• [Records excerpted from a collection]:
== Segment start ==
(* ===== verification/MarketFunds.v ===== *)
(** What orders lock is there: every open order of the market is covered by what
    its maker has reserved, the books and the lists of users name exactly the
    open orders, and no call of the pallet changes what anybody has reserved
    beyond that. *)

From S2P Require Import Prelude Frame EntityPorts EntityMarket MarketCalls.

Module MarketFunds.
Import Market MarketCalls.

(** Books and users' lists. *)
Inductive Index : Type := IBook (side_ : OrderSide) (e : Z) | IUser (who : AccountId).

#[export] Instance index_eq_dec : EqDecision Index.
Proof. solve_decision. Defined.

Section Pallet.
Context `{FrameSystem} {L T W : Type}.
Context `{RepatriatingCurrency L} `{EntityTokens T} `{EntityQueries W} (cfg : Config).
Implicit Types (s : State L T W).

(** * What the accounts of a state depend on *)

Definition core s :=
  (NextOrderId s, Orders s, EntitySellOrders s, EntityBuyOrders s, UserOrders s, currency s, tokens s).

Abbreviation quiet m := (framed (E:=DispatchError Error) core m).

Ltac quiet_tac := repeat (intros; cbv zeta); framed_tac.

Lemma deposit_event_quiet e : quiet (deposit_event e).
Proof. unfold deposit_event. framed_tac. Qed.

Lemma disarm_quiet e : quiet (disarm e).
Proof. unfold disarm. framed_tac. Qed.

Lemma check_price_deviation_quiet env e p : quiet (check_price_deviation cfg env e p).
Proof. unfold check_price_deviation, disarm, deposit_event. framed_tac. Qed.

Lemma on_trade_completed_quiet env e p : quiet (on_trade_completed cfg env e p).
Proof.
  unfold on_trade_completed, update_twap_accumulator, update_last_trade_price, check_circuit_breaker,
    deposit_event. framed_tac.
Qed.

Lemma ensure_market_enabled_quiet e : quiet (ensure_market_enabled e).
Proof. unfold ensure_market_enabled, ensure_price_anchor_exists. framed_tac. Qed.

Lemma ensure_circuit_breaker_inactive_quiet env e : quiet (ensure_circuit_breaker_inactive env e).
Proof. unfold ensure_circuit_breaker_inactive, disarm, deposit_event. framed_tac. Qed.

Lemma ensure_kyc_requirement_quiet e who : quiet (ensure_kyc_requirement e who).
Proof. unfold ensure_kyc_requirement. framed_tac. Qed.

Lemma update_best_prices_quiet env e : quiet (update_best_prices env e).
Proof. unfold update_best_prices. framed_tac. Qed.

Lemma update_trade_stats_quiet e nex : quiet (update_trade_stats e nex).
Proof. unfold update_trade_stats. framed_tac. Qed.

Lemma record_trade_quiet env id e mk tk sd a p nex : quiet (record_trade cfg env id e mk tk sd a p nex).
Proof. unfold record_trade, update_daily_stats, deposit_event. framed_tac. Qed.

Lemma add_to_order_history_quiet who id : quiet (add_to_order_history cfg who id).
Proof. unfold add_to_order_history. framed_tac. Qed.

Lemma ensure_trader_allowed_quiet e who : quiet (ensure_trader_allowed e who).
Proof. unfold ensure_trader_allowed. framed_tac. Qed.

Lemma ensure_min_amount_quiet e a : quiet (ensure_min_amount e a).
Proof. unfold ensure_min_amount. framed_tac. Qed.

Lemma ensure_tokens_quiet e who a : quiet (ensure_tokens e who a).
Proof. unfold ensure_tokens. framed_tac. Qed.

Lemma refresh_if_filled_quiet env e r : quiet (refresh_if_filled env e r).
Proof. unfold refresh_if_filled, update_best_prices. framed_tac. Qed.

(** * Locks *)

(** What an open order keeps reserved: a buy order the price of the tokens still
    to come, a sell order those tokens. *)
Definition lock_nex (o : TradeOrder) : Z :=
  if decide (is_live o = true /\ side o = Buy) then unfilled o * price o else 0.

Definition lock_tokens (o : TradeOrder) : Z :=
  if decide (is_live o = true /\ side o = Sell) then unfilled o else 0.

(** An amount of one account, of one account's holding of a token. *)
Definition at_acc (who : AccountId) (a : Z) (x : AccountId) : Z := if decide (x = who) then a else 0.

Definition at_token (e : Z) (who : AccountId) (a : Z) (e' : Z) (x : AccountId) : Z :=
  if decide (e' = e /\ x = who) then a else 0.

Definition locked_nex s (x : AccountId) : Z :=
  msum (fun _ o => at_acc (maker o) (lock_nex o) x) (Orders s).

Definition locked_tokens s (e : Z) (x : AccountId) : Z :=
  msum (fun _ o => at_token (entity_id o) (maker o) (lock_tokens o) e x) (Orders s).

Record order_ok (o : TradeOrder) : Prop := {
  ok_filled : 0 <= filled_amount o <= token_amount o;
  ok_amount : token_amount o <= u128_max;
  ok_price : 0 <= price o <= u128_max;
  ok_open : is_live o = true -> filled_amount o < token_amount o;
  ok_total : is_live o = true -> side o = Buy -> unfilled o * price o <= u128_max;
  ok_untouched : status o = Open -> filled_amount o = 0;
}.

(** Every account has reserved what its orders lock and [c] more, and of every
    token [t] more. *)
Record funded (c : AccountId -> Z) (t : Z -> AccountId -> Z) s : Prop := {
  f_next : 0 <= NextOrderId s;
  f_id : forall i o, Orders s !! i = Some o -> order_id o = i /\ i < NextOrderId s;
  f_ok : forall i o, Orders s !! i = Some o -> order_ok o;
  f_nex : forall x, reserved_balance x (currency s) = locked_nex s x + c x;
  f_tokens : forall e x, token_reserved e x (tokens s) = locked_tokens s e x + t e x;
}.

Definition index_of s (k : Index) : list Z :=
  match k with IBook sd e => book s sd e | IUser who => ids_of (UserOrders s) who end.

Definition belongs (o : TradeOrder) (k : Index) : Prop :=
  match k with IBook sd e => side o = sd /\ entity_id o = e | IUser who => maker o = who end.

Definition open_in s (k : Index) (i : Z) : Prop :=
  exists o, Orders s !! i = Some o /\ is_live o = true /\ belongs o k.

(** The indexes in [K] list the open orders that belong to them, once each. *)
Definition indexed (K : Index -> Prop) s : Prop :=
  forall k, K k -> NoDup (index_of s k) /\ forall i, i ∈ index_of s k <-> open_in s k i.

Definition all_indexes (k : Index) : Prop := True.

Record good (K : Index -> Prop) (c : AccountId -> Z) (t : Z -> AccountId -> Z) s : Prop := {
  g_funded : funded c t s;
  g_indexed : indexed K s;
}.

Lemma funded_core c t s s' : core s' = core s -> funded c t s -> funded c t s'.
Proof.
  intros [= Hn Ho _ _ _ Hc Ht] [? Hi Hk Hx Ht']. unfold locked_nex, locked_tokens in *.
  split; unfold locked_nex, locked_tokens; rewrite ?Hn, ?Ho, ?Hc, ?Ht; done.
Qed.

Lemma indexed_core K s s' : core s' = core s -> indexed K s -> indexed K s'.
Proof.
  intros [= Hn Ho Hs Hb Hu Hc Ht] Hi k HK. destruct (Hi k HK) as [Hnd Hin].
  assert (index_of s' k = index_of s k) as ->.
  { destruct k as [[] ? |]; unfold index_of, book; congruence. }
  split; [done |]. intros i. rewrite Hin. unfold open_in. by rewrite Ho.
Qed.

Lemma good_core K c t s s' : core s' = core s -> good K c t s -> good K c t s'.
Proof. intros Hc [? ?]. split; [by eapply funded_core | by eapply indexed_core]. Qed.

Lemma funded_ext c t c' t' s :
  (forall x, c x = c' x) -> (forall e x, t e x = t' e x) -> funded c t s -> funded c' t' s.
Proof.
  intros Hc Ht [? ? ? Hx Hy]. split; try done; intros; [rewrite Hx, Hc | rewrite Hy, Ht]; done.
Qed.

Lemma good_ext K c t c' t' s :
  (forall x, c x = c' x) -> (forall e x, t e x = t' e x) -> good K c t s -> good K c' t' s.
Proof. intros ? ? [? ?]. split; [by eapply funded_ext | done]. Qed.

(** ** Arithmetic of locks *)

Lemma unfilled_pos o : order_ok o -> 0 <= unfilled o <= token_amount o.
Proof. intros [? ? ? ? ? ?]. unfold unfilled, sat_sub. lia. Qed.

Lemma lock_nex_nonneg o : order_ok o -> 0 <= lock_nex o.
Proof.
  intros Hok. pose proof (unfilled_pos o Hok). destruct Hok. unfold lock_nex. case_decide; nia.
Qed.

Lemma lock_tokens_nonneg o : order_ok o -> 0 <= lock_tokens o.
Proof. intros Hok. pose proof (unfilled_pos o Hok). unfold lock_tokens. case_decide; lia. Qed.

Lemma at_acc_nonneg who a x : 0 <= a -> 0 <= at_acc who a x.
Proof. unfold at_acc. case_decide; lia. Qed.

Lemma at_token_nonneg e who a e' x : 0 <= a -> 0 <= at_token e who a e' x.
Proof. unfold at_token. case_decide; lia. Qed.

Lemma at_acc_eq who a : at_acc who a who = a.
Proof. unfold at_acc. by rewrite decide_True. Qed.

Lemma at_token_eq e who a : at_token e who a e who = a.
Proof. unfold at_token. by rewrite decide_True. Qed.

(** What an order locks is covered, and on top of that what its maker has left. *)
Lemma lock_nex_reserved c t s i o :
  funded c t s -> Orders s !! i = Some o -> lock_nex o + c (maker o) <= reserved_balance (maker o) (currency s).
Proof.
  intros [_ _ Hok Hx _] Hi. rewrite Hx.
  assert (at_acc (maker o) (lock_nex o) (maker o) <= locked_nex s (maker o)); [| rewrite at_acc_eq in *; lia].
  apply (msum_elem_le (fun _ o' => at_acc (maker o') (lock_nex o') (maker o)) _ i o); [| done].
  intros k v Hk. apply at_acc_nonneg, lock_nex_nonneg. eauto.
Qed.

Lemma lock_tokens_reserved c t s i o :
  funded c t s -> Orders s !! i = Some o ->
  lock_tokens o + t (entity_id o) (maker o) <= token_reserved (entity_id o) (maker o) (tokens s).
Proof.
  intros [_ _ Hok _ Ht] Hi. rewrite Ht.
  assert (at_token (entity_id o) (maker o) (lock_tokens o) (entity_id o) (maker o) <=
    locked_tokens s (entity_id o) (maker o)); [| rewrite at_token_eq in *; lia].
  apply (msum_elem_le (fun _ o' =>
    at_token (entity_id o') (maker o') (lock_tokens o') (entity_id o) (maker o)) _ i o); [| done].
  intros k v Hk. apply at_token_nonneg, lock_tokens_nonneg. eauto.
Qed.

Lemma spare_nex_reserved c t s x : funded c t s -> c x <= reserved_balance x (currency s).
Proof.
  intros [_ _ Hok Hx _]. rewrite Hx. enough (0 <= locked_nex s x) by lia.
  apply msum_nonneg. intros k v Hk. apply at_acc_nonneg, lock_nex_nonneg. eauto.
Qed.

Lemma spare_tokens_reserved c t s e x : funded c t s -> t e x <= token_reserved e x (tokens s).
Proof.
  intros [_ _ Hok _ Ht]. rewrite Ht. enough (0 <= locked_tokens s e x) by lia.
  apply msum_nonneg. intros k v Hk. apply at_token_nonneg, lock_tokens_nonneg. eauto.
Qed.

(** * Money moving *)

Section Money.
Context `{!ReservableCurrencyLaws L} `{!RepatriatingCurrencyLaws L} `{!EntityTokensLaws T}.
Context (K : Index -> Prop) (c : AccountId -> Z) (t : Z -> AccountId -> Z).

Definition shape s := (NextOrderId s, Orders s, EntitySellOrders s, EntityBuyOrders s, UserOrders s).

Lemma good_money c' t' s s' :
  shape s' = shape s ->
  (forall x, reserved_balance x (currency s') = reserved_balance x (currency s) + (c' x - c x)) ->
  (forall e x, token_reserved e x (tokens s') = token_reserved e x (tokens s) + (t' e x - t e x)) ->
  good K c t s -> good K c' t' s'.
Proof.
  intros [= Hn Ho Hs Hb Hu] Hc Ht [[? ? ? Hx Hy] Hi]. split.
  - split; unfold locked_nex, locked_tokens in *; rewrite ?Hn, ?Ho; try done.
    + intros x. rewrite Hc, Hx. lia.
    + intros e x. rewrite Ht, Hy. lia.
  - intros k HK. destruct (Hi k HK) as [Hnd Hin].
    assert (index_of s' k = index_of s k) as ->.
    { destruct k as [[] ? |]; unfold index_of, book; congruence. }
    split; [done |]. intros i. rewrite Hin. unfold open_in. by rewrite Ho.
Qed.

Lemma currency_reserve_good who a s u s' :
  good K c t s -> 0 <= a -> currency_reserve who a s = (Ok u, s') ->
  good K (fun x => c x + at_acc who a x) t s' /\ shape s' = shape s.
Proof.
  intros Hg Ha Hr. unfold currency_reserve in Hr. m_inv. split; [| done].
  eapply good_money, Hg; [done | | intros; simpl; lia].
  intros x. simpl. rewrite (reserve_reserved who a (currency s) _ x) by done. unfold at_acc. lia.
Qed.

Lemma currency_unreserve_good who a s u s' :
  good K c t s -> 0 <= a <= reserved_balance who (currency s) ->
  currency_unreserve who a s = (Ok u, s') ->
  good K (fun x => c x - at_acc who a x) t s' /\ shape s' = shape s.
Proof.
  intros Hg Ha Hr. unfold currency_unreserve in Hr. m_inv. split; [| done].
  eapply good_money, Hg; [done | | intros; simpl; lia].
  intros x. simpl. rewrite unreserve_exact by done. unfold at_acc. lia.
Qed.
== Segment end ==
== Segment start ==
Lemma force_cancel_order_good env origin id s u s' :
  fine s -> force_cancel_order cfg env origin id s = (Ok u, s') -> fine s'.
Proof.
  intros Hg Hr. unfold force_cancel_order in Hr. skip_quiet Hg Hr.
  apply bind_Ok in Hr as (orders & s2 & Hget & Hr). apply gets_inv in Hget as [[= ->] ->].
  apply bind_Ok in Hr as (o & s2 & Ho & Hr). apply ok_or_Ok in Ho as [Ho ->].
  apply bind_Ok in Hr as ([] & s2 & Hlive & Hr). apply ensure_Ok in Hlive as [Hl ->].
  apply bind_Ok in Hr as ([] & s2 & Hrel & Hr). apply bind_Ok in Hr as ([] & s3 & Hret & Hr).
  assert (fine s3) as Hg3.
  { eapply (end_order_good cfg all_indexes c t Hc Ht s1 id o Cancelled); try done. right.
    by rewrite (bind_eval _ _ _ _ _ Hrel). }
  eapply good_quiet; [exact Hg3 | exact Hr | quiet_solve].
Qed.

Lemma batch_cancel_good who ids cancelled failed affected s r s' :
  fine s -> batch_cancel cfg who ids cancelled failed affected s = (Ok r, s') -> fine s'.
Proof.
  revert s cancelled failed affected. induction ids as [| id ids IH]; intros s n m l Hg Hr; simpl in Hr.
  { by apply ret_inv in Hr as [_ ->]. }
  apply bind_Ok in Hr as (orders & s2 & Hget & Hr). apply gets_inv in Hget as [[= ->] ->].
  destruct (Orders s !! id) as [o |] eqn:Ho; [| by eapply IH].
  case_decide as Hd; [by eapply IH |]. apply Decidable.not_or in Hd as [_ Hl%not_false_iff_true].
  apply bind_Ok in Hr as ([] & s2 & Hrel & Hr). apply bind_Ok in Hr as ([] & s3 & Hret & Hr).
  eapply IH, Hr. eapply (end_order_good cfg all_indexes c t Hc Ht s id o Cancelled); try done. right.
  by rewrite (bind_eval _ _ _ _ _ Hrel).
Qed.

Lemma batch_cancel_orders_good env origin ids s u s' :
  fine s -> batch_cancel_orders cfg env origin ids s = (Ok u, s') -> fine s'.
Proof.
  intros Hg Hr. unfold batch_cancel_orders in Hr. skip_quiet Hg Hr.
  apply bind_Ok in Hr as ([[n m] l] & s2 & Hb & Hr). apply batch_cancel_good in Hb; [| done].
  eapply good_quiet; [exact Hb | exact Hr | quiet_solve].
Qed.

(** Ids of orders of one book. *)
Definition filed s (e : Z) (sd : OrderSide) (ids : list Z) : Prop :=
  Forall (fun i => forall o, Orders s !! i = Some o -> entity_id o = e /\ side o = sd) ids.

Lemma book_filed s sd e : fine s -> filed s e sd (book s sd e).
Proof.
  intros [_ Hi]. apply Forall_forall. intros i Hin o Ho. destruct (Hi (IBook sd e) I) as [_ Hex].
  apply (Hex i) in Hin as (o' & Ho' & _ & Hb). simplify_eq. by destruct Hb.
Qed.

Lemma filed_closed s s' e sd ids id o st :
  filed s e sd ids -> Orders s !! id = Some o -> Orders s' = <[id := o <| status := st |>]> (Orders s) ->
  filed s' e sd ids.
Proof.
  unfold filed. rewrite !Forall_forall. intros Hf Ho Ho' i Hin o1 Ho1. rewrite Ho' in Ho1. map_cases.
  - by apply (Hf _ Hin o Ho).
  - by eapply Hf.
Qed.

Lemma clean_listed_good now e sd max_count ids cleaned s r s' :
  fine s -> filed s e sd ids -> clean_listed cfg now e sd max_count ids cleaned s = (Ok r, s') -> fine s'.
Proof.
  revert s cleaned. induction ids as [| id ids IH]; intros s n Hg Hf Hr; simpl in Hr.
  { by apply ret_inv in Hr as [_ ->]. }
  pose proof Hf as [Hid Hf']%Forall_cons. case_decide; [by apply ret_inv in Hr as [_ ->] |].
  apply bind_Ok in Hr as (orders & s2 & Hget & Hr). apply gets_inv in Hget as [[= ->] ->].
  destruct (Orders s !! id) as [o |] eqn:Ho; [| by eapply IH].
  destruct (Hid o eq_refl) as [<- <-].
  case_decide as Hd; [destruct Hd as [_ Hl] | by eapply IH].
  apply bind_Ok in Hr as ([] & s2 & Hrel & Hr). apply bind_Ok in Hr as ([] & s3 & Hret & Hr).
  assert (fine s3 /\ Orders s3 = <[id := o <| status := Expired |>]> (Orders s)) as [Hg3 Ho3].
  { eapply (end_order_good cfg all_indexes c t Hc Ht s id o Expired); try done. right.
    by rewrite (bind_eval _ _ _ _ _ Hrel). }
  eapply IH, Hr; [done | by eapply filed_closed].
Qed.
== Segment end ==
• [Instructions for the task]:
All lines in the data above from the one with "(* ===== verification/MarketFunds.v ===== *)" through the one with "(** Books and users' lists. *)" must be repeated exactly, and no others.

• [The answer]:
(* ===== verification/MarketFunds.v ===== *)
(** What orders lock is there: every open order of the market is covered by what
    its maker has reserved, the books and the lists of users name exactly the
    open orders, and no call of the pallet changes what anybody has reserved
    beyond that. *)

From S2P Require Import Prelude Frame EntityPorts EntityMarket MarketCalls.

Module MarketFunds.
Import Market MarketCalls.

(** Books and users' lists. *)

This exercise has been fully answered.